The researchers hope to work on this “for decades”:
How bacteria move around, survive, and cause infection in the body has fascinated scientists, but the roles of certain key players involved in the mechanism of motility are still poorly understood. Now, for the first time, Yale researchers have visualized a unique ring structure that stabilizes the motor of the flagellum and enhances bacterial movement. The researchers published their findings in Proceedings of the National Academy of Sciences on March 7…
“Before, we didn’t know what the stators do exactly to rotate the motor,” says Shuaiqi Guo, Ph.D., associate research scientist and first author of the study. In 2020, the team found that the stators not only experience a conformational change but also rotate, like gears driving the belt of a motor. These slender, flexible structures need to rotate very fast, and without stabilization this rapid spinning would introduce instability to the whole motor. The members of the Liu lab wanted to figure out how the stators stay in place as they rotate, and in their latest studies, they found that this ability is made possible by a protein called FliL.

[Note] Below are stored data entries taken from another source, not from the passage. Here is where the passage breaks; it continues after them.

Lemma exec_opcode_keeps (opcode flags : Z) (sv : SigVersion) (fExec : bool) (pc : CScript) (st : eval_state) :
  is_one_of opcode signature_opcodes = false -> keeps (checker st) (exec_opcode CheckLowS opcode flags sv fExec pc st).
Proof.
  unfold is_one_of, signature_opcodes. cbn [existsb]. rewrite !orb_false_iff. intros (E1 & E2 & E3 & E4 & E5 & _). unfold exec_opcode. cbv zeta.
  rewrite E1, E2, E3, E4, E5. cbn [orb]. unfold locktime_op, if_op.
  repeat first [apply keeps_if | apply keeps_fail | by apply keeps_ret | apply keeps_bind; intros ?]. destruct a as [s a]. by apply keeps_ret.
Qed.

Lemma eval_loop_keeps (fuel : nat) (flags : Z) (sv : SigVersion) (pc : CScript) (st : eval_state) :
  signature_free fuel pc = true -> keeps (checker st) (eval_loop CheckLowS fuel flags sv pc st).
Proof.
  revert pc st. induction fuel as [|fuel IH]; intros [|o pc] st Hf; cbn [eval_loop]; try (by apply keeps_ret); [done|].
  cbn [signature_free] in Hf. apply andb_true_iff in Hf as [Ho Hrest]. apply negb_true_iff in Ho.
  intros st' H. apply bind_Ret in H as [[pc' st1] [E H]]. unfold eval_step in E. cbv zeta in E. revert E. set (op := GetScriptOp (o :: pc)) in *.
  destruct (negb _); [done|]. destruct (_ >? MAX_SCRIPT_ELEMENT_SIZE); [done|]. set (st0 := if pre_tapscript sv && _ then _ else st).
  destruct (_ && _ && _); [done|]. destruct (is_one_of _ disabled_opcodes); [done|]. destruct (_ && _ && has_flag _ _); [done|]. intros E.
  apply bind_Ret in E as [st2 [E2 E]]. destruct (_ >? MAX_STACK_SIZE); [done|]. injection E as <- <-.
  rewrite (IH _ _ Hrest _ H). cbn. assert (Hst0 : checker st0 = checker st) by (unfold st0; by destruct (pre_tapscript sv && _)).
  rewrite <- Hst0. match type of E2 with ?m = _ => enough (K : keeps (checker st0) m) by exact (K _ E2) end.
  apply keeps_if; [apply keeps_if; [done|by apply keeps_ret]|]. apply keeps_if; [by apply exec_opcode_keeps|by apply keeps_ret].
Qed.

Lemma EvalScript'_keeps (s s' : list valtype) (script : CScript) (flags : Z) (sv : SigVersion) (c c' : C) :
  signature_free (length script) script = true -> EvalScript' CheckLowS s script flags sv c = Ret (s', c') -> c' = c.
Proof.
  intros Hf H. unfold EvalScript', EvalScript in H. apply bind_Ret in H as [[[s1 d1] c1] [H E]]. injection E as <- <-.
  apply bind_Ret in H as [[] [_ H]]. destruct (_ && _); [done|]. cbv zeta in H. apply bind_Ret in H as [st [E H]].
  destruct (negb _); [done|]. injection H as _ _ <-. match type of E with context [eval_loop _ _ _ _ _ ?st0] => set (st0' := st0) in * end.
  pose proof (eval_loop_keeps (length script) flags sv script st0' Hf) as K. unfold keeps in K.
  destruct (eval_loop _ _ _ _ _ _) as [st2|[]| |]; try done. cbn in E. injection E as <-. exact (K st2 eq_refl).
Qed.
End SignatureFree.

(** ** The scripts around a witness program *)

Lemma GetScriptOp_direct (n : Z) (data rest : list Z) :
  n = Z.of_nat (length data) -> n < OP_PUSHDATA1 -> GetScriptOp (n :: data ++ rest) = mkOp true n data rest.
Proof.
  intros -> Hn. cbn [GetScriptOp]. unfold OP_PUSHDATA1, OP_PUSHDATA4 in *. destruct (Z.leb_spec (Z.of_nat (length data)) 78); [|lia].
  unfold push_size, OP_PUSHDATA1. destruct (Z.ltb_spec (Z.of_nat (length data)) 76); [|lia]. rewrite length_app.
  destruct (Z.ltb_spec (Z.of_nat (length data + length rest)) (Z.of_nat (length data))); [lia|]. by rewrite Nat2Z.id, take_app_length, drop_app_length.
Qed.

Lemma GetScriptOp_plain (o : Z) (rest : list Z) : OP_PUSHDATA4 < o -> GetScriptOp (o :: rest) = mkOp true o [] rest.
Proof. intros Ho. cbn [GetScriptOp]. by destruct (Z.leb_spec o OP_PUSHDATA4); [lia|]. Qed.

Lemma small_not_signature (o : Z) : o < OP_CHECKSIG -> is_one_of o signature_opcodes = false.
Proof.
  intros Ho. unfold is_one_of, signature_opcodes, OP_CHECKSIG, OP_CHECKSIGVERIFY, OP_CHECKSIGADD, OP_CHECKMULTISIG, OP_CHECKMULTISIGVERIFY in *. cbn [existsb]. lia.
Qed.

Lemma signature_free_direct (fuel : nat) (n : Z) (data rest : list Z) :
  n = Z.of_nat (length data) -> n < OP_PUSHDATA1 -> signature_free (S fuel) (n :: data ++ rest) = signature_free fuel rest.
Proof.
  intros Hn Hl. cbn [signature_free]. rewrite (GetScriptOp_direct n data rest Hn Hl). cbn [op_code op_rest]. rewrite small_not_signature; [done|].
  unfold OP_PUSHDATA1, OP_CHECKSIG in *. lia.
Qed.

Lemma signature_free_plain (fuel : nat) (o : Z) (rest : list Z) :
  OP_PUSHDATA4 < o < OP_CHECKSIG -> signature_free (S fuel) (o :: rest) = signature_free fuel rest.
Proof. intros [H1 H2]. cbn [signature_free]. rewrite (GetScriptOp_plain o rest H1). cbn [op_code op_rest]. by rewrite small_not_signature. Qed.

Lemma signature_free_nil (fuel : nat) : signature_free fuel [] = true.
Proof. by destruct fuel. Qed.
Lemma allow_erase_table (c c' : cuckoo) (n : Z) : allow_erase c n = Some c' -> table c' = table c.
Proof. unfold allow_erase. intros (f & _ & H)%bind_Some. by injection H as <-. Qed.

Lemma please_keep_table (c c' : cuckoo) (n : Z) : please_keep c n = Some c' -> table c' = table c.
Proof. unfold please_keep. intros (f & _ & H)%bind_Some. by injection H as <-. Qed.

Lemma set_epoch_table (c c' : cuckoo) (n : Z) (b : bool) : set_epoch c n b = Some c' -> table c' = table c.
Proof. unfold set_epoch. intros (f & _ & H)%bind_Some. by injection H as <-. Qed.

Lemma set_table_elem (c c' : cuckoo) (n : Z) (e x : E) : set_table c n e = Some c' -> x ∈ table c' -> x ∈ table c \/ x = e.
Proof.
  unfold set_table. intros (f & _ & H)%bind_Some Hx. injection H as <-. cbn [set_slots table] in Hx. apply list_elem_of_lookup in Hx as [i Hi].
  apply list_lookup_insert_Some in Hi as [(_ & <- & _)|[_ Hi]]; [by right|left; by eapply list_elem_of_lookup_2].
Qed.

Lemma age_epochs_table (n : nat) (i : Z) (c c' : cuckoo) : age_epochs n i c = Some c' -> table c' = table c.
Proof.
  revert i c; induction n as [|n IH]; intros i c; cbn [age_epochs]; [by intros [= <-]|]. intros (b & _ & (c1 & H1 & H)%bind_Some)%bind_Some.
  rewrite (IH _ _ H). destruct b; [by eapply set_epoch_table|by eapply allow_erase_table].
Qed.

Lemma epoch_check_table (c c' : cuckoo) : epoch_check c = Some c' -> table c' = table c.
Proof.
  unfold epoch_check. destruct (negb _); [by intros [= <-]|]. intros (n & _ & H)%bind_Some. destruct (_ >=? _); [|by injection H as <-].
  apply bind_Some in H as (c1 & H1 & H). injection H as <-. cbn [set_counter table]. exact (age_epochs_table _ _ _ _ H1).
Qed.

Lemma find_element_elem (c : cuckoo) (e : E) (locs : list Z) (loc : Z) : find_element c e locs = Some (Some loc) -> e ∈ table c.
Proof.
  induction locs as [|l locs IH]; cbn [find_element]; [done|]. intros (x & Hx & H)%bind_Some. case_bool_decide; [|auto]. subst x. by eapply list_elem_of_lookup_2.
Qed.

“This protein has been very mysterious in the field for thirty years,” says Guo. “It’s very important for bacterial motility in complex environments, but scientists have been heatedly debating its function and structure.” …
“We’ve made incremental progress in understanding this fascinating machine,” says Liu. “We hope to continue to work on this for decades to solve how the flagella of different bacteria uniquely evolved. We’ve just touched the tip of the iceberg of understanding this beautiful structure.”Isabella Backman/Yale University, “How bacteria swim: Researchers discover new mechanisms” at Phys.org (April 4, 2022)
These researchers hardly sound like they are very committed to the Darwinian “it all just gradually evolved” camp, even if they must — at times — say that to keep their jobs.